(* ===== verification/WebRoutes.v ===== *)
(** * Wiring the surfaces

    [Routes] of [src/espresso/routes.go]: the route surfaces and the middleware
    an application registers, built from the engines of [TamperProvider.New],
    which always holds a token service: the guard for one that does not has no
    case here.
    The application's state holds the state of the managers and of the log where
    [oidc_state], [saml_state] and [log_in] say. *)

From S2P Require Import Prelude Tenant World Crypto Jwt AuditEvent AuditStore IdpManager IdpRegistry Oidc OidcClaims StateCookie SamlReplay SamlProvider Identity TamperProvider Http WebAuth WebGates WebAudit WebWire WebAuthRoutes WebFlows WebFederation WebSaml ScimStore WebScim.

#[local] Open Scope string_scope.
#[local] Open Scope list_scope.
#[local] Open Scope Z_scope.

(** A part of the application's state. *)
Record Part (S St : Type) := MkPart { pt_get : S -> St; pt_put : St -> S -> S }.
Arguments MkPart {_ _} _ _.
Arguments pt_get {_ _} _ _.
Arguments pt_put {_ _} _ _ _.
(** A method over that part as a hook: its error is handed on as it is. *)
Definition hosted {S St A} (part : Part S St) (m : M St A) : M (Web S) (http_error + A) := fun w =>
  let v := w_store w in
  let '(r, w') := m (World (pt_get part (web_app v)) (w_trace w)) in
  (match r with Ret a => Ret (inr a) | Fail e => Ret (inl (Raw e)) | Panic why => Panic why end,
   World (MkWeb (pt_put part (w_store w') (web_app v)) (web_actors v) (web_clusters v) (web_writer v)) (w_trace w')).

Section Routes.
Context {SI SO SS A D Endpoints Verifier Entity URL Cert Signer Replay S : Type}.
Context (E : Env) (fw : Framework) (lib : JWTLibrary).
Local Abbreviation OidcRegistry := (ProviderRegistry (Oidc.Provider D Endpoints Verifier)).
Local Abbreviation SamlRegistry := (ProviderRegistry (@SamlProvider.Provider Entity URL Cert Signer Replay)).
Local Abbreviation Engines := (@TamperProvider.Provider SI SO SS A D Endpoints Verifier Entity URL Cert Signer Replay).
Context (oidc_state : Part S (mstate SO OidcRegistry)) (saml_state : Part S (mstate SS SamlRegistry))
  (log_in : TamperProvider.Logger -> Logger S).

Record FederationBundle := MkFederationBundle { fb_Config : FederationConfig; fb_Hooks : @FederationHooks D Endpoints Verifier S }.
Record SAMLBundle := MkSAMLBundle { mb_Config : WebSaml.SAMLConfig; mb_Hooks : @SAMLHooks Entity URL Cert Signer Replay S }.
Record SCIMBundle := MkSCIMBundle {
  cb_Config : SCIMConfig;
  cb_Users : option (UserStore S);
  cb_Groups : option (GroupStore S);
  cb_Validator : option (string -> M S credential)
}.
Record RouteConfig := MkRouteConfig {
  rc_Auth : AuthRoutesConfig S;
  rc_Identity : option (IdentityService S);
  rc_AuditEmailLookup : option (string -> M S (option string));
  rc_Federation : option FederationBundle;
  rc_SAML : option SAMLBundle;
  rc_SCIM : option SCIMBundle
}.
Record Surfaces := MkSurfaces {
  sf_Auth : AuthRoutes S;
  sf_Federation : option (@FederationRoutes D Endpoints Verifier S);
  sf_SAML : option (@SAMLRoutes Entity URL Cert Signer Replay S);
  sf_SCIM : option (SCIMRoutes S);
  sf_Auditor : Auditor S;
  sf_RequireAuth : Middleware S;
  sf_RequireAuthWS : string -> go (Middleware S);
  sf_RequireServiceAccount : option (Middleware S)
}.

(** [GetRegistry] of the managers, as the hooks the surfaces call. *)
Definition oidc_registry (m : @Manager SO Oidc.ProviderRecord OidcRegistry) (x : Context) (t : ID)
    : M (Web S) (http_error + option OidcRegistry) := hosted oidc_state (GetRegistry E m t).
Definition saml_registry (m : @Manager SS SamlProvider.ProviderRecord SamlRegistry) (x : Context) (t : ID)
    : M (Web S) (http_error + option SamlRegistry) := hosted saml_state (GetRegistry E m t).
Definition with_oidc_registry (registry : Context -> ID -> M (Web S) (http_error + option OidcRegistry)) (h : FederationHooks) : FederationHooks :=
  {| fh_Registry := Some registry; fh_OnFederatedExchange := fh_OnFederatedExchange h; fh_SanitizeRedirect := fh_SanitizeRedirect h;
     fh_OnStepUpInitiated := fh_OnStepUpInitiated h; fh_CallingUserID := fh_CallingUserID h |}.
Definition with_saml_registry (registry : Context -> ID -> M (Web S) (http_error + option SamlRegistry)) (h : SAMLHooks) : SAMLHooks :=
  {| sh_Registry := Some registry; sh_OnFederatedAssertion := sh_OnFederatedAssertion h; sh_SanitizeRedirect := sh_SanitizeRedirect h;
     sh_LinkRedirect := sh_LinkRedirect h; sh_OnStepUpInitiated := sh_OnStepUpInitiated h; sh_CallingUserID := sh_CallingUserID h |}.

(** One optional surface: nothing when it was not asked for. *)
Definition optional {B C} (asked : option B) (build : B -> go C) : go (option C) :=
  match asked with None => Ret None | Some b => c ← build b; Ret (Some c) end.
Definition federation_surface (tp : Engines) (b : FederationBundle) : go FederationRoutes :=
  match p_OIDC tp with
  | None => Fail (Errorf0 "RouteConfig.Federation is set but the Provider has no OIDC manager")
  | Some m => NewFederationRoutes E (fb_Config b) (with_oidc_registry (oidc_registry m) (fb_Hooks b))
  end.
Definition saml_surface (tp : Engines) (b : SAMLBundle) : go SAMLRoutes :=
  match p_SAML tp with
  | None => Fail (Errorf0 "RouteConfig.SAML is set but the Provider has no SAML manager")
  | Some m => NewSAMLRoutes E (mb_Config b) (with_saml_registry (saml_registry m) (mb_Hooks b))
  end.
Definition scim_surface (b : SCIMBundle) : go (SCIMRoutes S * Middleware S) :=
  match cb_Validator b with
  | None => Fail (Errorf0 "RouteConfig.SCIM requires a ServiceAccountValidator")
  | Some validate =>
      sc ← NewSCIMRoutes (cb_Config b) (cb_Users b) (cb_Groups b);
      Ret (sc, RequireServiceAccount validate)
  end.
Definition Routes (tp : option Engines) (cfg : RouteConfig) : go Surfaces :=
  match tp with
  | None => Fail (Errorf0 "Routes requires a non-nil Provider")
  | Some tp =>
      auth ← NewAuthRoutes (rc_Identity cfg) (rc_Auth cfg);
      fed ← optional (rc_Federation cfg) (federation_surface tp);
      sm ← optional (rc_SAML cfg) (saml_surface tp);
      sc ← optional (rc_SCIM cfg) scim_surface;
      Ret {|
        sf_Auth := auth;
        sf_Federation := fed;
        sf_SAML := sm;
        sf_SCIM := fst <$> sc;
        sf_Auditor := NewAuditor (Some (log_in (p_Audit tp))) (rc_AuditEmailLookup cfg);
        sf_RequireAuth := RequireAuth fw lib E (p_JWT tp).1 (p_JWT tp).2;
        sf_RequireAuthWS := RequireAuthWS fw lib E (p_JWT tp).1 (p_JWT tp).2;
        sf_RequireServiceAccount := snd <$> sc
      |}
  end.

(** ** What is wired to what *)

Lemma optional_Ret {B C} (asked : option B) (build : B -> go C) c : optional asked build = Ret c ->
  match asked with None => c = None | Some b => exists x, c = Some x /\ build b = Ret x end.
Proof.
  unfold optional. destruct asked as [b|]; [|by intros [= <-]]. destruct (build b) as [x|e|why]; [|done..]. intros [= <-]. eauto.
Qed.
Lemma bind_returns {B C} (m : go B) (k : B -> go C) why : m <> Panic why -> (forall b, k b <> Panic why) -> (m ≫= k) <> Panic why.
Proof. intros Hm Hk. destruct m; cbn; [apply Hk|done|congruence]. Qed.
Lemma optional_returns {B C} (asked : option B) (build : B -> go C) why : (forall b why, build b <> Panic why) -> optional asked build <> Panic why.
Proof. intros H. unfold optional. destruct asked as [b|]; [|done]. by apply bind_returns. Qed.
Lemma federation_returns tp b why : federation_surface tp b <> Panic why.
Proof. unfold federation_surface, NewFederationRoutes. by repeat case_match. Qed.
Lemma saml_returns tp b why : saml_surface tp b <> Panic why.
Proof. unfold saml_surface, NewSAMLRoutes. by repeat case_match. Qed.
Lemma scim_returns b why : scim_surface b <> Panic why.
Proof. unfold scim_surface, NewSCIMRoutes. repeat case_match; cbn; discriminate. Qed.
Lemma auth_returns (svc : option (IdentityService S)) cfg why : NewAuthRoutes svc cfg <> Panic why.
Proof. unfold NewAuthRoutes. destruct svc; [|done]. repeat (case_match; try done). Qed.

(** What the three constructors keep. *)
Lemma federation_wired cfg (h : FederationHooks) registry f : NewFederationRoutes E cfg (with_oidc_registry registry h) = Ret f ->
  fr_cfg f = cfg /\ fr_Registry f = registry /\ Some (fr_OnFederatedExchange f) = fh_OnFederatedExchange h.
Proof.
  unfold NewFederationRoutes. cbn [with_oidc_registry fh_Registry fh_OnFederatedExchange].
  destruct (fh_OnFederatedExchange h); [|done]. repeat (case_match; try done). by intros [= <-].
Qed.
Lemma saml_wired_routes cfg (h : SAMLHooks) registry f : NewSAMLRoutes E cfg (with_saml_registry registry h) = Ret f ->
  sr_cfg f = cfg /\ sr_Registry f = registry /\ Some (sr_OnFederatedAssertion f) = sh_OnFederatedAssertion h.
Proof.
  unfold NewSAMLRoutes. cbn [with_saml_registry sh_Registry sh_OnFederatedAssertion].
  destruct (sh_OnFederatedAssertion h); [|done]. repeat (case_match; try done). by intros [= <-].
Qed.
Lemma scim_wired cfg users groups (sc : SCIMRoutes S) : NewSCIMRoutes cfg users groups = Ret sc ->
  Some (rt_users sc) = users /\ Some (rt_groups sc) = groups.
Proof. unfold NewSCIMRoutes. destruct users, groups; repeat (case_match; try done); by intros [= <-]. Qed.

(** [Routes] wires everything or returns an error; it never panics. Of a
    result, every optional surface is there exactly when it was asked for, and
    only over the engine that serves it: the registries of the federation and
    SAML surfaces are those of the provider's own managers, whatever hook the
    application supplied; the gates check tokens with the provider's token
    service; mutations are logged to the provider's log; and the directory comes
    with the gate of its own validator, never without one. *)
Theorem Routes_wired tp cfg r : Routes (Some tp) cfg = r ->
  (forall why, r <> Panic why) /\
  forall s, r = Ret s ->
    NewAuthRoutes (rc_Identity cfg) (rc_Auth cfg) = Ret (sf_Auth s) /\
    match rc_Federation cfg with
    | None => sf_Federation s = None
    | Some b => exists m f, p_OIDC tp = Some m /\ sf_Federation s = Some f /\ fr_cfg f = fb_Config b /\
        fr_Registry f = oidc_registry m /\ Some (fr_OnFederatedExchange f) = fh_OnFederatedExchange (fb_Hooks b)
    end /\
    match rc_SAML cfg with
    | None => sf_SAML s = None
    | Some b => exists m f, p_SAML tp = Some m /\ sf_SAML s = Some f /\ sr_cfg f = mb_Config b /\
        sr_Registry f = saml_registry m /\ Some (sr_OnFederatedAssertion f) = sh_OnFederatedAssertion (mb_Hooks b)
    end /\
    match rc_SCIM cfg with
    | None => sf_SCIM s = None /\ sf_RequireServiceAccount s = None
    | Some b => exists validate sc, cb_Validator b = Some validate /\ sf_SCIM s = Some sc /\
        Some (rt_users sc) = cb_Users b /\ Some (rt_groups sc) = cb_Groups b /\
        sf_RequireServiceAccount s = Some (RequireServiceAccount validate)
    end /\
    au_Logger (sf_Auditor s) = log_in (p_Audit tp) /\
    sf_RequireAuth s = RequireAuth fw lib E (p_JWT tp).1 (p_JWT tp).2.
Proof.
  intros <-. split.
  - intros why. unfold Routes. apply bind_returns; [apply auth_returns|intros auth].
    apply bind_returns; [apply optional_returns, federation_returns|intros fed].
    apply bind_returns; [apply optional_returns, saml_returns|intros sm].
    apply bind_returns; [apply optional_returns, scim_returns|done].
  - intros s H. unfold Routes in H. inv_go. apply optional_Ret in Hm0, Hm1, Hm2.
    cbn [sf_Auth sf_Federation sf_SAML sf_SCIM sf_Auditor sf_RequireAuth sf_RequireServiceAccount NewAuditor au_Logger default].
    split_and!; [done| | | |done|done].
    + destruct (rc_Federation cfg) as [b|]; [|done]. destruct Hm0 as (f & -> & Hf). unfold federation_surface in Hf.
      destruct (p_OIDC tp) as [m|]; [|done]. apply federation_wired in Hf as (H1 & H2 & H3). exists m, f. by split_and!.
    + destruct (rc_SAML cfg) as [b|]; [|done]. destruct Hm1 as (f & -> & Hf). unfold saml_surface in Hf.
      destruct (p_SAML tp) as [m|]; [|done]. apply saml_wired_routes in Hf as (H1 & H2 & H3). exists m, f. by split_and!.
    + destruct (rc_SCIM cfg) as [b|]; [|by subst]. destruct Hm2 as ([sc gate] & -> & Hf). unfold scim_surface in Hf.
      destruct (cb_Validator b) as [validate|]; [|done]. destruct (NewSCIMRoutes _ _ _) as [sc'|e|why] eqn:Hn; [|done..]. injection Hf as <- <-. apply scim_wired in Hn as [H1 H2]. exists validate, sc'. by split_and!.
Qed.
End Routes.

Work required: Return nothing but the lines from the top of the records above through the line that has "(log_in : TamperProvider.Logger". Keep each one exact.

Solution for this task:
(* ===== verification/WebRoutes.v ===== *)
(** * Wiring the surfaces

    [Routes] of [src/espresso/routes.go]: the route surfaces and the middleware
    an application registers, built from the engines of [TamperProvider.New],
    which always holds a token service: the guard for one that does not has no
    case here.
    The application's state holds the state of the managers and of the log where
    [oidc_state], [saml_state] and [log_in] say. *)

From S2P Require Import Prelude Tenant World Crypto Jwt AuditEvent AuditStore IdpManager IdpRegistry Oidc OidcClaims StateCookie SamlReplay SamlProvider Identity TamperProvider Http WebAuth WebGates WebAudit WebWire WebAuthRoutes WebFlows WebFederation WebSaml ScimStore WebScim.

#[local] Open Scope string_scope.
#[local] Open Scope list_scope.
#[local] Open Scope Z_scope.

(** A part of the application's state. *)
Record Part (S St : Type) := MkPart { pt_get : S -> St; pt_put : St -> S -> S }.
Arguments MkPart {_ _} _ _.
Arguments pt_get {_ _} _ _.
Arguments pt_put {_ _} _ _ _.
(** A method over that part as a hook: its error is handed on as it is. *)
Definition hosted {S St A} (part : Part S St) (m : M St A) : M (Web S) (http_error + A) := fun w =>
  let v := w_store w in
  let '(r, w') := m (World (pt_get part (web_app v)) (w_trace w)) in
  (match r with Ret a => Ret (inr a) | Fail e => Ret (inl (Raw e)) | Panic why => Panic why end,
   World (MkWeb (pt_put part (w_store w') (web_app v)) (web_actors v) (web_clusters v) (web_writer v)) (w_trace w')).

Section Routes.
Context {SI SO SS A D Endpoints Verifier Entity URL Cert Signer Replay S : Type}.
Context (E : Env) (fw : Framework) (lib : JWTLibrary).
Local Abbreviation OidcRegistry := (ProviderRegistry (Oidc.Provider D Endpoints Verifier)).
Local Abbreviation SamlRegistry := (ProviderRegistry (@SamlProvider.Provider Entity URL Cert Signer Replay)).
Local Abbreviation Engines := (@TamperProvider.Provider SI SO SS A D Endpoints Verifier Entity URL Cert Signer Replay).
Context (oidc_state : Part S (mstate SO OidcRegistry)) (saml_state : Part S (mstate SS SamlRegistry))
  (log_in : TamperProvider.Logger -> Logger S).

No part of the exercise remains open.